I've copied an article that might apply to your situation, but you may need to extrapolate a bit. 

La Trenda, MA, MHR
Puddin's Training Tips
SAPAWs, San Antonio Express News City Brights

Unsocialized Dog Tips
(These tips also apply to well-adjusted, happy, friendly dogs)

Applies to your own shy dog, a shy dog you meet on the street or volunteering at a shelter.
* Caution - although a shy dog's first response is mostly likely to run away when frightened, a shy dog can and will bite if she or he feels cornered or trapped. Give yourself and the dog an escape route when socializing.

How do you recognize an unsocialized dog? One, some or all of the below:
Tail tucked
Eyes darting and/or wide open
Cowering, ducking
Trembling
Heavy panting
Excessive licking
Backing away from you

When the kennel worker takes me out of my kennel and hands me to you, please just let me walk. The first thing I want to do is go potty. Then I want to smell where everyone else has pottied, then I want to stretch my legs and get used to the idea that a stranger is walking me. If you try to pet me as soon as I come out of the kennel, you will probably frighten me; I will feel trapped and forced into getting petted. Also if you try to comfort me when I’m scared you only reinforce my timid behavior.

Please realize that we don’t have to do anything when we are together. I’m just happy to get out and about. Don’t feel bad if I don’t want to play fetch or jump in the pool or talk to you right away.

If we are in a play area together or a kennel or a house, please give me plenty of space and allow me to come up to you when I’m ready. I’m much more comfortable meeting you on my own terms. I will warm up to you much faster if our meeting isn’t forced. Let me come to you when I’m ready.

Please don’t make any sudden movements. All movements should be slow, flowing and deliberate. Let me know what you are doing at all times.

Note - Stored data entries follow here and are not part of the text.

(** What the holders of alarms and the driver ask for, and the answers. *)
Inductive Op :=
  | TryAlarm
  | Drop (l : Lease)
  | Arm (l : Lease) (due : Z) (target : W)
  | ArmAndPoll (l : Lease) (due now : Z) (target : W)
  | Poll (l : Lease) (now : Z) (target : W)
  | Clear (l : Lease)
  | HasAlarm (l : Lease)
  | Earliest
  | Expire (now : Z) (work : nat).
Inductive Answer :=
  | ADone | ALease (l : Lease) | AFull | ABool (b : bool) | AWhen (at_ : option Z) | AWoken (targets : list W).

Definition perform (c : Core) (op : Op) : run Empty_set (Answer * Core) :=
  match op with
  | TryAlarm => cases (Timer.try_alarm c) (fun '(l, c) => Ok (ALease l, c)) (fun _ => Ok (AFull, c))
  | Drop l => let! c := Timer.return_item c l in Ok (ADone, c)
  | Arm l due w => let! c := Timer.arm c l due w in Ok (ADone, c)
  | ArmAndPoll l due now w => let! (b, c) := Timer.arm_and_poll c l due now w in Ok (ABool b, c)
  | Poll l now w => let! (b, c) := Timer.poll c l now w in Ok (ABool b, c)
  | Clear l => let! c := Timer.clear_ c l in Ok (ADone, c)
  | HasAlarm l => let! b := Timer.has_alarm c l in Ok (ABool b, c)
  | Earliest => let! o := Timer.earliest c in Ok (AWhen o, c)
  | Expire now work => let! (ws, c) := Timer.expire c now work in Ok (AWoken ws, c)
  end.

(** Firing at [now], with [work] permits, the least due alarm each time. *)
Inductive expires (now : Z) : nat -> Alarms -> list Slot -> Alarms -> Prop :=
  | expires_end work m : work = 0%nat \/ (forall s p r, m !! s = Some (Alarm.Armed p, r) -> now < p) ->
      expires now work m [] m
  | expires_fire work m s p r ks m' : least_armed m s p -> p <= now -> m !! s = Some (Alarm.Armed p, r) ->
      expires now work (<[s:=(Alarm.Fired, None)]> m) ks m' ->
      expires now (Datatypes.S work) m (s :: ks) m'.

(** The targets kept by the alarms [ks], in that order. *)
Definition target (m : Alarms) (k : Slot) : option W :=
  match m !! k with Some (_, r) => r | None => None end.
Definition targets (m : Alarms) (ks : list Slot) : list W := omap (target m) ks.

(** The store as independent alarms ([Time.Alarm]): a command on one lease
    changes that alarm only. *)
Inductive alarms (m : Alarms) : Op -> Answer -> Alarms -> Prop :=
  | al_lease s : 0 <= s < cap -> m !! s = None ->
      alarms m TryAlarm (ALease (s + 1)) (<[s:=(Alarm.Idle, None)]> m)
  | al_full : (forall s, 0 <= s < cap -> m !! s <> None) -> alarms m TryAlarm AFull m
  | al_drop l : alarms m (Drop l) ADone (delete (l - 1) m)
  | al_arm l a r due w : m !! (l - 1) = Some (a, r) ->
      alarms m (Arm l due w) ADone (<[l - 1:=(Alarm.arm a due, Some w)]> m)
  | al_arm_and_poll l a r due now w b a' : m !! (l - 1) = Some (a, r) ->
      Alarm.arm_and_poll a due now = (b, a') ->
      alarms m (ArmAndPoll l due now w) (ABool b) (<[l - 1:=(a', if b then None else Some w)]> m)
  | al_poll l a r now w b a' : m !! (l - 1) = Some (a, r) -> Alarm.poll a now = (b, a') ->
      alarms m (Poll l now w) (ABool b)
        (<[l - 1:=(a', if b then None else match a with Alarm.Armed _ => Some w | _ => r end)]> m)
  | al_clear l a r : m !! (l - 1) = Some (a, r) ->
      alarms m (Clear l) ADone (<[l - 1:=(Alarm.clear a, None)]> m)
  | al_has l a r : m !! (l - 1) = Some (a, r) -> alarms m (HasAlarm l) (ABool (Alarm.is_armed a)) m
  | al_never : (forall s p r, m !! s <> Some (Alarm.Armed p, r)) -> alarms m Earliest (AWhen None) m
  | al_earliest s p : least_armed m s p -> alarms m Earliest (AWhen (Some p)) m
  | al_expire now work ks m' : expires now work m ks m' ->
      alarms m (Expire now work) (AWoken (targets m ks)) m'.

(** The holder of a lease still has it. *)
Definition leased (m : Alarms) (op : Op) : Prop :=
  match op with
  | Drop l | Arm l _ _ | ArmAndPoll l _ _ _ | Poll l _ _ | Clear l | HasAlarm l => is_Some (m !! (l - 1))
  | TryAlarm | Earliest | Expire _ _ => True
  end.

Lemma arm_models c (m : Alarms) l a r due w : models c m -> m !! (l - 1) = Some (a, r) ->
  exists c', Timer.arm_alarm c l due w = Ok c' /\ models c' (<[l - 1:=(Alarm.Armed due, Some w)]> m).
Proof.
  intros Hm Hs. unfold Timer.arm_alarm, Timer.set_target, live.
  destruct (set_resident_models cap Hcap c m (l - 1) a r (Some w) Hm Hs) as (c1 & -> & Hm1). cbn [bind].
  destruct (set_models cap Hcap c1 _ (l - 1) a (Some w) due Hm1) as (c2 & -> & Hm2); [apply lookup_insert_eq|].
  rewrite insert_insert_eq in Hm2. by exists c2.
Qed.

Lemma clear_alarm_models c (m : Alarms) l a r : models c m -> m !! (l - 1) = Some (a, r) ->
  exists c', Timer.clear_alarm c l = Ok c' /\ models c' (<[l - 1:=(Alarm.Idle, None)]> m).
Proof.
  intros Hm Hs. unfold Timer.clear_alarm, live.
  destruct (clear_models cap Hcap c m (l - 1) a r Hm Hs) as (c1 & -> & Hm1). cbn [bind].
  destruct (set_resident_models cap Hcap c1 _ (l - 1) Alarm.Idle r None Hm1) as (c2 & -> & Hm2); [apply lookup_insert_eq|].
  rewrite insert_insert_eq in Hm2. by exists c2.
Qed.

Lemma wake_models c (m : Alarms) s r : models c m -> m !! s = Some (Alarm.Fired, r) ->
  exists c', Timer.wake_once c s = Ok (match r with Some w => [w] | None => [] end, c')
    /\ models c' (<[s:=(Alarm.Fired, None)]> m).
Proof.
  intros Hm Hs. unfold Timer.wake_once. rewrite (resident_models cap Hcap c m s _ r Hm Hs). cbn [bind].
  destruct r as [w|].
  - destruct (set_resident_models cap Hcap c m s _ _ None Hm Hs) as (c' & -> & Hm'). by exists c'.
  - exists c. split; [done|]. by rewrite insert_id.
Qed.

Lemma due_models c (m : Alarms) now : models c m ->
  (Timer.due c now = Ok None /\ forall s p r, m !! (s : Slot) = Some (Alarm.Armed p, r) -> now < p)
  \/ (Timer.due c now = Ok (Some root_proof) /\ exists s p r c', least_armed m s p /\ p <= now
      /\ m !! s = Some (Alarm.Armed p, r) /\ fire c root_proof = Ok (s, c')
      /\ models c' (<[s:=(Alarm.Fired, r)]> m)).
Proof.
  intros Hm. unfold Timer.due. pose proof (root_models cap Hcap c m Hm) as Hr.
  destruct (root c) as [[]|]; cycle 1.
  { left. split; [done|]. intros s p r Hs. by destruct (Hr s p r). }
  destruct Hr as (s & p & -> & Hl & c' & r & Hs & Hf & Hm'). cbn [bind].
  destruct (Z.leb_spec p now); [right|left]; (split; [done|]); [by exists s, p, r, c'|].
  intros s' p' r' Hs'. destruct Hl as [_ Hl]. specialize (Hl s' p' r' Hs'). lia.
Qed.

(** A fired alarm has no target and is not in the heap: the targets of the
    others stay. *)
Lemma targets_fired (m : Alarms) s p r ks : m !! s = Some (Alarm.Armed p, r) -> s ∉ ks ->
  targets m (s :: ks) = match r with Some w => [w] | None => [] end
    ++ targets (<[s:=(Alarm.Fired, None)]> m) ks.
Proof.
  intros Hs Hn.
  assert (Hne : forall k, k <> s -> target (<[s:=(Alarm.Fired, None)]> m) k = target m k).
  { intros k Hk. unfold target. by rewrite lookup_insert_ne. }
  assert (Hk : targets (<[s:=(Alarm.Fired, None)]> m) ks = targets m ks).
  { unfold targets. induction ks as [|k ks IH]; [done|]. cbn [omap list_omap].
    rewrite Hne by set_solver. destruct (target m k); [f_equal|]; apply IH; set_solver. }
  rewrite Hk. unfold targets. cbn [omap list_omap].
  assert (target m s = r) as -> by (unfold target; by rewrite Hs). by destruct r.
Qed.

Lemma expires_armed now work m ks m' : expires now work m ks m' ->
  forall k, k ∈ ks -> exists p r, m !! k = Some (Alarm.Armed p, r) /\ p <= now.
Proof.
  induction 1 as [|work m s p r ks m' Hl Hp Hs _ IH]; intros k Hk; [set_solver|].
  apply elem_of_cons in Hk as [->|Hk]; [by exists p, r|].
  destruct (IH k Hk) as (p' & r' & Hk' & ?). destruct (decide (k = s)) as [->|Hne].
  - by rewrite lookup_insert_eq in Hk'.
  - rewrite lookup_insert_ne in Hk' by done. by exists p', r'.
Qed.

Lemma expire_models now work : forall c (m : Alarms), models c m ->
  exists ks c' m', Timer.expire c now work = Ok (targets m ks, c') /\ expires now work m ks m' /\ models c' m'.
Proof.
  induction work as [|work IH]; intros c m Hm; cbn [Timer.expire];
    destruct (due_models c m now Hm) as [[-> Hn]|[-> (s & p & r & c1 & Hl & Hp & Hs & Hf & Hm1)]]; cbn [bind].
  1, 2: exists [], c, m; (split; [done|]); (split; [|done]); apply expires_end; by left.
  { exists [], c, m. split; [done|]. split; [|done]. apply expires_end. by right. }
  rewrite Hf. cbn [bind].
  destruct (wake_models c1 _ s r Hm1) as (c2 & -> & Hm2); [apply lookup_insert_eq|]. cbn [bind].
  rewrite insert_insert_eq in Hm2.
  destruct (IH c2 _ Hm2) as (ks & c' & m' & -> & He & Hm'). cbn [bind].
  exists (s :: ks), c', m'. split; [|split; [by eapply expires_fire|done]].
  rewrite (targets_fired m s p r ks Hs); [done|]. intros Hk.
  destruct (expires_armed _ _ _ _ _ He s Hk) as (p' & r' & Hs' & _). by rewrite lookup_insert_eq in Hs'.
Qed.

(** C31. The timer store is a set of independent alarms. A new store has none.
    Every command on a store that represents a map of alarms returns, without
    undefined behaviour, with the answer and the map of the specification:
    leasing takes a slot nobody has and fails exactly when all are taken;
    arming, polling, clearing and dropping act on the alarm of the lease as
    [Alarm] says and on no other; the earliest deadline is the least of the
    armed ones; expiry fires the least due alarm, again and again, and wakes
    the targets of the fired ones in this order. *)
Theorem timers_refine_alarms `{Rows} `{AllocationLaws} :
  (forall c, try_new cap = Ok c -> models c ∅)
  /\ forall c m op, models c m -> leased m op ->
     exists ans c' m', perform c op = Ok (ans, c') /\ alarms m op ans m' /\ models c' m'.
Proof.
  split; [by apply try_new_models|]. intros c m op Hm Ha.
  destruct op as [|l|l due w|l due now w|l now w|l|l| |now work]; simpl in Ha |- *;
    try match type of Ha with is_Some _ => destruct Ha as [[a r] Hs] end.
  - pose proof (lease_models cap Hcap c m None Hm) as Hl. unfold Timer.try_alarm. destruct (free c) as [f|].
    + destruct Hl as (s & c' & Hin & Hs & -> & Hm'). cbn [cases]. unfold in_slots in Hin.
      do 3 eexists. split; [done|]. split; [|done].
      unfold from_live. rewrite slot_of_in with (cap := cap) by done. apply al_lease; [lia|done].
    + do 3 eexists. split; [done|]. split; [|done]. apply al_full. intros s Hs. apply Hl. unfold in_slots. lia.
  - unfold Timer.return_item, live. destruct (release_models cap Hcap c m (l - 1) a r Hm Hs) as (c' & -> & Hm').
    do 3 eexists. split; [done|]. split; [by apply al_drop|done].
  - unfold Timer.arm. destruct (arm_models c m l a r due w Hm Hs) as (c' & -> & Hm').
    do 3 eexists. split; [done|]. split; [by eapply (al_arm m l a r due w)|done].
  - unfold Timer.arm_and_poll. destruct (Z.leb_spec due now) as [Hd|Hd].
    + destruct (clear_alarm_models c m l a r Hm Hs) as (c' & -> & Hm').
      do 3 eexists. split; [done|]. split; [|done]. apply (al_arm_and_poll m l a r due now w true Alarm.Idle Hs).
      unfold Alarm.arm_and_poll. by rewrite (proj2 (Z.leb_le _ _) Hd).
    + destruct (arm_models c m l a r due w Hm Hs) as (c' & -> & Hm').
      do 3 eexists. split; [done|]. split; [|done].
      apply (al_arm_and_poll m l a r due now w false (Alarm.Armed due) Hs).
      unfold Alarm.arm_and_poll. by rewrite (proj2 (Z.leb_gt _ _) Hd).
  - unfold Timer.poll, live. destruct (state_models cap Hcap c m (l - 1) a r Hm Hs) as [-> Hp].
    cbn [bind]. rewrite Hp. destruct (clear_alarm_models c m l a r Hm Hs) as (c1 & Hc1 & Hm1).
    destruct (set_resident_models cap Hcap c m (l - 1) a r (Some w) Hm Hs) as (c2 & Hc2 & Hm2).
    destruct a as [|d|]; cbn [state_of bind due_of].
    + do 3 eexists. split; [done|]. split; [by eapply (al_poll m l Alarm.Idle r now w)|]. by rewrite insert_id.
    + destruct (Z.leb_spec d now) as [Hd|Hd].
      * rewrite Hc1. do 3 eexists. split; [done|]. split; [|exact Hm1].
        apply (al_poll m l (Alarm.Armed d) r now w true Alarm.Idle Hs). simpl. by rewrite (proj2 (Z.leb_le _ _) Hd).
      * unfold Timer.set_target, live. rewrite Hc2. do 3 eexists. split; [done|]. split; [|exact Hm2].
        apply (al_poll m l (Alarm.Armed d) r now w false (Alarm.Armed d) Hs). simpl. by rewrite (proj2 (Z.leb_gt _ _) Hd).
    + rewrite Hc1. do 3 eexists. split; [done|]. split; [|exact Hm1].
      by apply (al_poll m l Alarm.Fired r now w true Alarm.Idle Hs).
  - unfold Timer.clear_. destruct (clear_alarm_models c m l a r Hm Hs) as (c' & -> & Hm').
    do 3 eexists. split; [done|]. split; [by eapply (al_clear m l a r)|done].
  - unfold Timer.has_alarm, live. destruct (state_models cap Hcap c m (l - 1) a r Hm Hs) as [-> _].
    do 3 eexists. split; [done|]. split; [|done].
    destruct a; [by eapply (al_has m l Alarm.Idle r)|by eapply (al_has m l (Alarm.Armed due) r)|by eapply (al_has m l Alarm.Fired r)].
  - unfold Timer.earliest, peek. pose proof (root_models cap Hcap c m Hm) as Hr. destruct (root c) as [rt|].
    + destruct Hr as (s & p & -> & Hl & _). do 3 eexists. split; [done|]. split; [by eapply al_earliest|done].
    + do 3 eexists. split; [done|]. split; [by apply al_never|done].
  - destruct (expire_models now work c m Hm) as (ks & c' & m' & -> & He & Hm').
    do 3 eexists. split; [done|]. split; [by apply al_expire|done].
Qed.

I feel much more comfortable when we are on the same level. I would really appreciate it if you would sit on the ground or floor for me. Then you don’t look so big and you look much less frightening.

Please don’t look directly at me. Use your peripheral vision if possible. In doggie language, a direct stare means that you are challenging me and looking for a confrontation. Try to keep your side to my side.

Please don’t try to pet me on my head. This can be frightening to me. Once I’m ready to get petted, I will approach you. When I do this, then slowly raise your cupped hand (no straight fingers) towards my chest or shoulder and give me a little scritch. If I don’t cower, then you can try scratching my back. If I try to run off while you are petting me, please let me. I’ll come back when I feel more comfortable.

If I'm frightened, it's best to leave my leash on at all time when we are outside. Even in an enclosed area like a yard. If not, you might have a hard time releashing me or getting me back inside.

What happens if you can’t pick up my leash or get my leash back on?
Please don’t chase or corner me. This will only frighten me more and I might try to bite you
You might want to try hiding the leash and just petting me first; then slip the leash on when I’m not expecting it (slow and deliberate movements)

Since I’m so timid, I might try to escape the first chance I get. If I get loose, please don’t chase me or corner me. This will only frighten me more. Call softly if it doesn't seem to bother. Try walking or crawling backwards towards me. This make me more comfortable.


----------



## shinydistraction (Jul 6, 2014)

Haha, oh, yes, she's a weirdo. But it's meant with much love and affection. She's a silly girl. But anyway, you've actually really given me something to go on. I didn't have a word or a term for the behavior, but den behavior, I think is the exact right phrase for it. That will help my research a lot 

As an update, Kaya (I suppose I could have mentioned her name earlier ) has been successfully coaxed out of her hiding place with treats the last few days. I've been starting out with a treat rather than trying to get her to come out on my own and having her become upset. I'm finding if I show her that I have a treat and then walk away she'll typically follow after a moment. I'll also try to up the number of treats she receives outside as well. 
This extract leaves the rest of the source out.